Terra Incognita: Discrimination cuts both ways


Seth Frantzman
JPost
02 November 09

At a recent meeting of the Israel-Europe Policy Network regarding Muslim minorities, MK Ophir Paz-Pines declared that as interior minister in Ariel Sharon's government he had presided over a discriminatory policy against Arabs. He claimed that Israel's Arab citizens have faced "structural" discrimination since the state's founding. As an example he pointed to discrepancies in state funding directed toward Arab municipalities.

Israeli Arab municipalities do face financial discrimination, but in large part it is a discrimination of their own making. Israeli Arab municipalities barely collect taxes, many are on the verge of bankruptcy, there is a complete lack of enforcement of building codes and residents do not invest in their own infrastructure.

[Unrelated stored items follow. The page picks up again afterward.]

(** Induction on values, with the hypothesis for every item of an array
    and every property value of an object. *)
Lemma JsValue_nested_ind (P : JsValue -> Prop) :
  P JUndefined ->
  P JNull ->
  (forall b, P (JPrim b)) ->
  (forall s, P (JStr s)) ->
  (forall items, Forall P items -> P (JArr items)) ->
  (forall props, Forall (fun kv => P (snd kv)) props -> P (JObj props)) ->
  forall v, P v.
Proof.
  intros Hu Hn Hp Hs Ha Ho.
  fix IH 1. intros [ | | b | s | items | props].
  - exact Hu.
  - exact Hn.
  - apply Hp.
  - apply Hs.
  - apply Ha. induction items as [ | v items IHitems]; constructor; [apply IH | exact IHitems].
  - apply Ho. induction props as [ | kv props IHprops]; constructor;
      [apply IH | exact IHprops].
Qed.

Lemma existsb_mono {A} (f g : A -> bool) (l : list A) :
  (forall x, In x l -> f x = true -> g x = true) ->
  existsb f l = true -> existsb g l = true.
Proof.
  intros Hfg H. apply existsb_exists in H. destruct H as (x & Hin & Hfx).
  apply existsb_exists. exists x. split; [exact Hin | apply Hfg; assumption].
Qed.

(** Membership in the set of lowercased addresses is [tracked]. *)
Lemma isMemeAddress_tracked (addresses : list string) (s : string) :
  isMemeAddress addresses (JStr s) = negb (String.eqb s "") && tracked addresses s.
Proof.
  unfold isMemeAddress, tracked. destruct (String.eqb s ""); [reflexivity | ].
  cbn [negb andb].
  induction addresses as [ | a l IH]; [reflexivity | ].
  cbn [map existsb]. rewrite IH, (String.eqb_sym (toLowerCase s)). reflexivity.
Qed.

Lemma isMemeAddress_inv (addresses : list string) (v : JsValue) :
  isMemeAddress addresses v = true ->
  exists s, v = JStr s /\ s <> "" /\ tracked addresses s = true.
Proof.
  destruct v as [ | | b | s | items | props]; try discriminate.
  rewrite isMemeAddress_tracked. intros H. apply andb_prop in H. destruct H as [Hne Ht].
  exists s. repeat split; [ | exact Ht].
  intros ->. discriminate.
Qed.

Lemma prefix_0x_nonempty (s : string) : String.prefix "0x" s = true -> s <> "".
Proof. intros H ->. discriminate. Qed.

Lemma tracked_same_lowercase (addresses : list string) (s s' : string) :
  toLowerCase s = toLowerCase s' -> tracked addresses s = tracked addresses s'.
Proof. intros H. unfold tracked. rewrite H. reflexivity. Qed.

(** [extractAddressesFromObject] returns exactly the strings inside the
    value that have the shape of an address. *)
Lemma extract_spec (v : JsValue) (s : string) :
  In s (extractAddressesFromObject v)
  <-> In s (stringsOf v) /\ looksLikeAddress s = true.
Proof.
  induction v as [ | | b | s0 | items IH | props IH] using JsValue_nested_ind;
    cbn [extractAddressesFromObject stringsOf]; try (cbn; tauto).
  - destruct (looksLikeAddress s0) eqn:Hshape; cbn [In].
    + split.
      * intros [<- | []]. split; [left; reflexivity | exact Hshape].
      * intros [[<- | []] _]. left; reflexivity.
    + split; [intros [] | ]. intros [[<- | []] Hs]. congruence.
  - rewrite !in_flat_map. split.
    + intros (x & Hx & Hin). rewrite Forall_forall in IH.
      apply (IH x Hx) in Hin. destruct Hin as [Hin Hs].
      split; [exists x; split; assumption | exact Hs].
    + intros [(x & Hx & Hin) Hs]. exists x. split; [exact Hx | ].
      rewrite Forall_forall in IH. apply (IH x Hx). split; assumption.
  - rewrite !in_flat_map. split.
    + intros (x & Hx & Hin). rewrite Forall_forall in IH.
      apply (IH x Hx) in Hin. destruct Hin as [Hin Hs].
      split; [exists x; split; assumption | exact Hs].
    + intros [(x & Hx & Hin) Hs]. exists x. split; [exact Hx | ].
      rewrite Forall_forall in IH. apply (IH x Hx). split; assumption.
Qed.

(** A string property of an object is one of the strings inside it. *)
Lemma getProp_string (key : string) (v : JsValue) (t : string) :
  getProp key v = JStr t -> In t (stringsOf v).
Proof.
  destruct v as [ | | b | s | items | props]; cbn [getProp]; try discriminate.
  destruct (find (fun kv => String.eqb (fst kv) key) props) as [kv | ] eqn:Hfind;
    [ | discriminate].
  intros Hkv. apply find_some in Hfind. destruct Hfind as [Hin _].
  cbn [stringsOf]. apply in_flat_map. exists kv. split; [exact Hin | ].
  rewrite Hkv. left. reflexivity.
Qed.
Definition upd (o : ObjId) (f : Service.t -> Service.t) (h : Heap) : Heap :=
  fun o' => if Nat.eqb o' o then f (h o') else h o'.

(** Writes of other threads to the objects of the heap. *)
Definition interfere (ws : list (ObjId * Service.Write)) (h : Heap) : Heap :=
  fold_left (fun h ow => upd (fst ow) (fun s => Service.apply_write s (snd ow)) h)
            ws h.

(** The environment of one blocking call: the waits of the call on its own
    object, and what happened to the other objects by the time it is over. *)
Record Script : Type := mkScript {
  polls : list Service.Poll;
  elsewhere : list (ObjId * Service.Write)
}.

Definition no_script : Script := mkScript [] [].

Inductive Method : Type :=
  MStart | MStop | MAwaitReady | MAwaitStopped | MShutdown.

(** What the manager does that can be seen from outside, in order: the lines
    of [dump], the two calls of the [trace] module, and the methods it calls
    on services. *)
Inductive Event : Type :=
  | DumpHeader
  | DumpLine (name : string) (ref : Z)
             (running : bool) (state : RunState) (wanted : bool)
  | TraceAllThreads
  | TraceThread (o : ObjId)
  | Call (o : ObjId) (m : Method).

Module ServiceManager.

Record World : Type := mkWorld {
  heap : Heap;
  svcs : PyDict.t ObjId;           (* [self.svcs] *)
  refs : PyDict.t Z;               (* [self.refs] *)
  trace : list Event;
  tape : list Script               (* the blocking calls still to come *)
}.

(** [ServiceManager.__init__] *)
Definition init (h : Heap) (scripts : list Script) : World :=
  mkWorld h PyDict.empty PyDict.empty [] scripts.

Definition set_heap (h : Heap) (w : World) : World :=
  mkWorld h (svcs w) (refs w) (trace w) (tape w).
Definition set_svcs (d : PyDict.t ObjId) (w : World) : World :=
  mkWorld (heap w) d (refs w) (trace w) (tape w).
Definition set_refs (d : PyDict.t Z) (w : World) : World :=
  mkWorld (heap w) (svcs w) d (trace w) (tape w).
Definition emit (ev : Event) (w : World) : World :=
  mkWorld (heap w) (svcs w) (refs w) (trace w ++ [ev]) (tape w).
Definition set_tape (sc : list Script) (w : World) : World :=
  mkWorld (heap w) (svcs w) (refs w) (trace w) sc.

(** A method that does not block: [svc.start()], [svc.stop()]. *)
Definition call_now (o : ObjId) (m : Method) (f : Service.t -> Service.t)
    : Prog World unit :=
  modify (emit (Call o m)) ;;
  modify (fun w => set_heap (upd o f (heap w)) w).

(** A method that may block; it consumes the next script. *)
Definition call {A} (o : ObjId) (m : Method) (f : Prog Service.Caller A)
    : Prog World A :=
  fun w =>
    let sc := hd no_script (tape w) in
    let w1 := emit (Call o m) w in
    let (r, c) := f (heap w1 o, polls sc) in
    (r, set_tape (tl (tape w1))
          (set_heap (interfere (elsewhere sc)
                       (upd o (fun _ => fst c) (heap w1))) w1)).

(** [name in self] *)
Definition contains (name : string) : Prog World bool :=
  w <- read ;; ret (PyDict.contains name (svcs w)).

(** [self.svcs[name]], [self.refs[name]] *)
Definition svcs_getitem (name : string) : Prog World ObjId :=
  w <- read ;;
  match PyDict.get name (svcs w) with
  | Some o => ret o
  | None => raise KeyError
  end.

Definition refs_getitem (name : string) : Prog World Z :=
  w <- read ;;
  match PyDict.get name (refs w) with
  | Some r => ret r
  | None => raise KeyError
  end.

(** [self.refs[name] = v] *)
Definition refs_setitem (name : string) (v : Z) : Prog World unit :=
  modify (fun w => set_refs (PyDict.set name v (refs w)) w).

(** [register] *)
Definition register (name : string) (svc : ObjId) : Prog World unit :=
  taken <- contains name ;;
  if taken then raise KeyError
  else
    modify (fun w => set_svcs (PyDict.set name svc (svcs w)) w) ;;
    refs_setitem name 0.

(** [unregister]; [if self.refs[name]:] is true for any non-zero count. *)
Definition unregister (name : string) : Prog World unit :=
  known <- contains name ;;
  if negb known then raise KeyError
  else
    r <- refs_getitem name ;;
    if negb (r =? 0) then raise ServiceError
    else
      modify (fun w => set_svcs (PyDict.del name (svcs w)) w) ;;
      modify (fun w => set_refs (PyDict.del name (refs w)) w).

(** [put]; a failed [assert] raises [AssertionError]. *)
Definition put (name : string) : Prog World unit :=
  known <- contains name ;;
  if negb known then raise KeyError
  else
    svc <- svcs_getitem name ;;
    r <- refs_getitem name ;;
    if r =? 0 then raise AssertionError
    else
      r0 <- refs_getitem name ;;
      refs_setitem name (r0 - 1) ;;
      r1 <- refs_getitem name ;;
      if r1 =? 0 then call_now svc MStop Service.stop else ret tt.

(** [get] *)
Definition get (name : string) (ready : bool) : Prog World ObjId :=
  known <- contains name ;;
  if negb known then raise KeyError
  else
    svc <- svcs_getitem name ;;
    r0 <- refs_getitem name ;;
    refs_setitem name (r0 + 1) ;;
    r1 <- refs_getitem name ;;
    (if r1 =? 1 then call_now svc MStart Service.start else ret tt) ;;
    (if ready
     then try_except
            (_ <- call svc MAwaitReady Service.await_ready ;; ret tt)
            ServiceError
            (fun e => put name ;; raise e)
     else ret tt) ;;
    ret svc.

(** [borrow], with the block of the [with] statement as [body]. *)
Definition borrow {A} (name : string) (body : ObjId -> Prog World A)
    : Prog World A :=
  svc <- get name true ;;
  try_finally (body svc) (put name).

(** [for name in self.svcs: ...] and [for svc in self.svcs.values(): ...] *)
Definition for_names (body : string -> Prog World unit) : Prog World unit :=
  w <- read ;; for_each (PyDict.keys (svcs w)) body.

Definition for_services (body : ObjId -> Prog World unit) : Prog World unit :=
  w <- read ;; for_each (PyDict.values (svcs w)) body.

(** The body of the loop of [dump]: one line of the log. *)
Definition dump_line (name : string) : Prog World unit :=
  svc <- svcs_getitem name ;;
  ref <- refs_getitem name ;;
  w <- read ;;
  let s := heap w svc in
  modify (emit (DumpLine name ref (Service.running s)
                         (Service.state s) (Service.wanted s))).

(** [dump] *)
Definition dump : Prog World unit :=
  modify (emit DumpHeader) ;;
  for_names dump_line.

(** The bodies of the three loops of [atexit]. *)
Definition stop_unless_stopped (svc : ObjId) : Prog World unit :=
  w <- read ;;
  if negb (RunState_eqb (Service.state (heap w svc)) Stopped)
  then call_now svc MStop Service.stop
  else ret tt.

Definition wait_for (svc : ObjId) : Prog World unit :=
  modify (emit (TraceThread svc)) ;;
  _ <- call svc MAwaitStopped Service.await_stopped ;;
  ret tt.

(** The interpreter runs [atexit] on the main thread, which is the thread
    of no service. *)
Definition clean_up (svc : ObjId) : Prog World unit :=
  call svc MShutdown (Service.shutdown false).

(** [atexit] *)
Definition atexit : Prog World unit :=
  dump ;;
  modify (emit TraceAllThreads) ;;
  for_services stop_unless_stopped ;;
  dump ;;
  for_services wait_for ;;
  dump ;;
  for_services clean_up.

(** A use of the manager by its callers, or a move of the environment. *)
Inductive Op : Type :=
  | ORegister (name : string) (svc : ObjId)
  | OUnregister (name : string)
  | OGet (name : string) (ready : bool)
  | OPut (name : string)
  | OThreads (ws : list (ObjId * Service.Write)).

Definition perform (op : Op) : Prog World unit :=
  match op with
  | ORegister name svc => register name svc
  | OUnregister name => unregister name
  | OGet name ready => _ <- get name ready ;; ret tt
  | OPut name => put name
  | OThreads ws => modify (fun w => set_heap (interfere ws (heap w)) w)
  end.

(** A history of uses; a caller whose call raised or stays blocked does
    not keep the others from going on. *)
Fixpoint perform_all (ops : list Op) (w : World) : World :=
  match ops with
  | [] => w
  | op :: rest => perform_all rest (snd (perform op w))
  end.

(** The count of references of [name]. *)
Definition refcount (name : string) (w : World) : option Z :=
  PyDict.get name (refs w).




End ServiceManager.

(* ------------------------------------------------------------------ *)
(** ** Vocabulary of the statements *)

(** The two maps of the manager agree on their names, and no count is
    negative. *)
Definition consistent (w : ServiceManager.World) : Prop :=
  PyDict.keys (ServiceManager.svcs w) = PyDict.keys (ServiceManager.refs w) /\
  Forall (fun r => 0 <= r) (PyDict.values (ServiceManager.refs w)).

(** The keys after [d[k] = v] and after [del d[k]], from the keys before. *)
Fixpoint add_key (k : string) (ks : list string) : list string :=
  match ks with
  | [] => [k]
  | k' :: rest => if String.eqb k k' then k' :: rest else k' :: add_key k rest
  end.

Fixpoint del_key (k : string) (ks : list string) : list string :=
  match ks with
  | [] => []
  | k' :: rest => if String.eqb k k' then rest else k' :: del_key k rest
  end.

Definition is_dump (ev : Event) : bool :=
  match ev with DumpHeader | DumpLine _ _ _ _ _ => true | _ => false end.

Definition is_join (ev : Event) : bool :=
  match ev with Call _ MShutdown => true | _ => false end.

(** The services [atexit] finds not [Stopped]. *)
Definition not_stopped (h : Heap) (o : ObjId) : bool :=
  negb (RunState_eqb (Service.state (h o)) Stopped).

(** The calls of the three loops of [atexit] when each runs to its end, over
    the services in the order of the dictionary. *)
Definition stops (w : ServiceManager.World) : list Event :=
  map (fun o => Call o MStop)
      (filter (not_stopped (ServiceManager.heap w))
              (PyDict.values (ServiceManager.svcs w))).

Definition awaits (w : ServiceManager.World) : list Event :=
  flat_map (fun o => [TraceThread o; Call o MAwaitStopped])
           (PyDict.values (ServiceManager.svcs w)).

Definition joins (w : ServiceManager.World) : list Event :=
  map (fun o => Call o MShutdown) (PyDict.values (ServiceManager.svcs w)).

(** [w'] is [w] with dump lines added to the trace. *)
Definition dumped (w w' : ServiceManager.World) : Prop :=
  ServiceManager.heap w' = ServiceManager.heap w /\
  ServiceManager.svcs w' = ServiceManager.svcs w /\
  ServiceManager.refs w' = ServiceManager.refs w /\
  ServiceManager.tape w' = ServiceManager.tape w /\
  exists d, ServiceManager.trace w' = ServiceManager.trace w ++ d /\
            forallb is_dump d = true.

(** The registry is as before, and so is the state of every service. *)
Definition settled (w w' : ServiceManager.World) : Prop :=
  ServiceManager.svcs w' = ServiceManager.svcs w /\
  ServiceManager.refs w' = ServiceManager.refs w /\
  forall o, Service.state (ServiceManager.heap w' o)
            = Service.state (ServiceManager.heap w o).

Definition same_registry (w w' : ServiceManager.World) : Prop :=
  ServiceManager.svcs w' = ServiceManager.svcs w /\
  ServiceManager.refs w' = ServiceManager.refs w.

(* ------------------------------------------------------------------ *)
(** ** Sample objects and environments *)

(** A wait armed for clock 1000, and a signal issued at that very reading. *)
Definition armed : WaitableHoldoff.t := WaitableHoldoff.mk 1000 false.
Definition on_the_dot : WaitEnv := mkWaitEnv 990 (Some 1000) 1000.

(** A wait that is overdue at clock 2000, with a signal pending since 1500. *)
Definition overdue : WaitableHoldoff.t := WaitableHoldoff.mk 1000 true.
Definition too_late : WaitEnv := mkWaitEnv 2000 (Some 1500) 2000.

(** An idle, unwanted service whose grace period ends at second 5, and a
    turn of its loop in which a bare signal arrives after one second. *)
Definition idling : Service.t :=
  Service.mk true None Idle false (WaitableHoldoff.mk 5000000 false) false true.
Definition nudge : Service.IterEnv :=
  Service.mkIterEnv [] (mkWaitEnv 0 (Some 1000000) 1000001) 1000002 1000003.

(** A worker all of whose hooks raise. *)
Definition Restarter : Service.Worker := {|
  Service.worker_init := ret tt;
  Service.worker_start := raise TimeoutError;
  Service.worker_run := fun _ => raise ServiceRestartSignal;
  Service.worker_stop := raise (UserError 0)
|}.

Rafik Haj of Ben-Gurion University has shown in his recent thesis that only 18 percent of Arabs pay municipal taxes (arnona) while 53% of Jews do. Haj claimed that one reason for this is because Arabs can't afford to pay. This claim is blatantly false, and the noncompliance with taxation is only part of the problem. Arnona is based on how much land someone owns or how large a house someone has. But other studies have shown that in Arab villages statistics for ownership and size of houses are woefully inaccurate, meaning people are taxed less than they should be. The chaos in Arab villages is comparable to the situation in southern Italy, where people traditionally do not pay their share of taxes.